We're grossly political when we have to be. You can't be. You have to identify with your client, the one who pays your invoices. Us, we can work both sides of the street, grab allies in alleyways, eviscerate our enemies with offhand barbs in washrooms and elevators. We can pick apart who's scheduled to assume Dwerblin's field-reporting structure when it's stripped from him in the upcoming InterCorp merger situation, pass olive branches to guys we've offended, stroke the unpalatable, poke the inconsequential. All the time weaving ourselves into the essential fabric of the company's daily operations. You can't do that. You're working, you poor schlep.

We're consumed with anxiety. You're not. Oh, maybe you worry about a troublesome task here and there, or pour yourself a double thinking about the wafer thinness of your profit margins (they have to be thin--you do everything so cheaply). But we insources are up late at night worrying about mutual stuff that makes us all crazy. We're the ones pacing the darkened bedroom at 4 a.m., gnawing at our lip about the impact of pension expense on bonus payouts.

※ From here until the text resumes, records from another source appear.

(** * arb-bot: cross-platform arbitrage scanner

    A shallow embedding of the matcher ([matcher.py]), the opportunity
    detector ([arbitrage.py]), the stats aggregator ([stats_writer.py]),
    the scan loop ([paper_trader.py]) and the pricing and normalisation
    code of the platform clients ([platforms/]), with the properties of
    its specification and further properties of the code.

    Conventions of the embedding.
    - A Python [float] is an IEEE 754 binary64 number, modelled by the
      rational number it denotes ([Q], equal up to [Qeq]).  An arithmetic
      operation on floats is the exact operation followed by the rounding
      [fl] to the nearest binary64 number, ties to even, with gradual
      underflow; comparisons are exact.  A decimal literal of the source
      is the float nearest to it, [fl 0.002] for [0.002].  Infinities, NaN
      and the sign of zero are not modelled: [fl] is the rounding of
      Python for results below [2^1024] in magnitude.
    - A Python [int] is a [Z].
    - A [datetime] is the number of microseconds since the epoch (its
      resolution), so that the difference of two of them is exact, as
      [timedelta] is; [total_seconds()] rounds it to a float.
    - Normalised events and markets are records with the keys that the
      platform clients produce, [None] prices are [option].
    - A raised exception is an explicit result; a [try]/[except] is a
      match on it.
    - Debug printing does not influence any returned or stored value and
      is left out. *)

From Stdlib Require Import ZArith QArith Qabs Qround Qpower Lia Lqa Ascii String.
From Stdlib Require Floats.
From stdpp Require Import base option list strings gmap.

Local Open Scope Z_scope.

(** ** Python helpers *)

(** [x >= y] and [x > y] on floats. *)
Definition Qgeb (x y : Q) : bool := Qle_bool y x.
Definition Qgtb (x y : Q) : bool := negb (Qle_bool x y).
Definition Qltb (x y : Q) : bool := negb (Qle_bool y x).

(** [s[:n]] on strings. *)
Definition str_take (n : nat) (s : string) : string := String.substring 0 n s.

(** ** Python floats: binary64 arithmetic *)

Module Binary64.
Local Open Scope Q_scope.

(** [2^e], for an exponent of either sign. *)
Definition pow2 (e : Z) : Q := 2 ^ e.

(** The exponent of a positive [x]: [2^(ilog2 x) <= x < 2^(ilog2 x + 1)],
    found from the lengths of the numerator and of the denominator. *)
Definition ilog2 (x : Q) : Z :=
  let f := (Z.log2 (Qnum x) - Z.log2 (Zpos (Qden x)))%Z in
  if Qle_bool (pow2 f) x then f else (f - 1)%Z.

(** The nearest integer, the even one of the two at a tie. *)
Definition rnd (q : Q) : Z :=
  let f := Qfloor q in
  match Qcompare (q - inject_Z f) (1 # 2) with
  | Lt => f
  | Gt => (f + 1)%Z
  | Eq => if Z.even f then f else (f + 1)%Z
  end.

(** The exponent of the last place of a positive [x]: 53 significant
    bits, and [2^-1074] for the subnormal numbers. *)
Definition ulp_exp (x : Q) : Z := Z.max (ilog2 x - 52) (-1074).

Definition fl_pos (x : Q) : Q :=
  let e := ulp_exp x in inject_Z (rnd (x / pow2 e)) * pow2 e.

(** The binary64 number nearest to [x], in lowest terms. *)
Definition fl (x : Q) : Q :=
  match Qnum x with
  | Z0 => 0
  | Zpos _ => Qred (fl_pos x)
  | Zneg _ => Qred (- fl_pos (- x))
  end.

(** [x + y], [x - y], [x * y] and [x / y] on floats; the callers of
    [fdiv] test the divisor, on which Python raises
    [ZeroDivisionError]. *)
Definition fadd (x y : Q) : Q := fl (x + y).
Definition fsub (x y : Q) : Q := fl (x - y).
Definition fmul (x y : Q) : Q := fl (x * y).
Definition fdiv (x y : Q) : Q := fl (x / y).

We're the guys looking out the window with pale expressions, worrying about how to make the numbers look better than they ought to at next week's budget presentation.

On the other hand, here's the one thing you have going: We cost a lot. You don't. We receive a salary, not a fee. We get benefits that protect our families and ourselves from all but the worst disasters. We get a pension when, after 20 or 30 years, we drag ourselves home either to die or become consultants. After a while, we even win a little respect and standing within the corporate hierarchy. Yep, price is the one real leg up you guys have on us.

On the whole, though, I don't think it's an easy sell. We've had about a decade of this particular fad, and frankly, it's wearing a bit thin. Around here, at any rate, insources seem to rule. There are, however, a host of things I could see you doing around here on an incremental, not a replacement, basis, both for me and for my guys. I'll be riding around all beered up with a few of them at a golf course in western Florida next week, and I'm sure your proposal will come up.

What would you like me to tell them?

Best, Stan

By day, Stanley Bing is a real executive at a real Fortune 500 company he'd rather not name.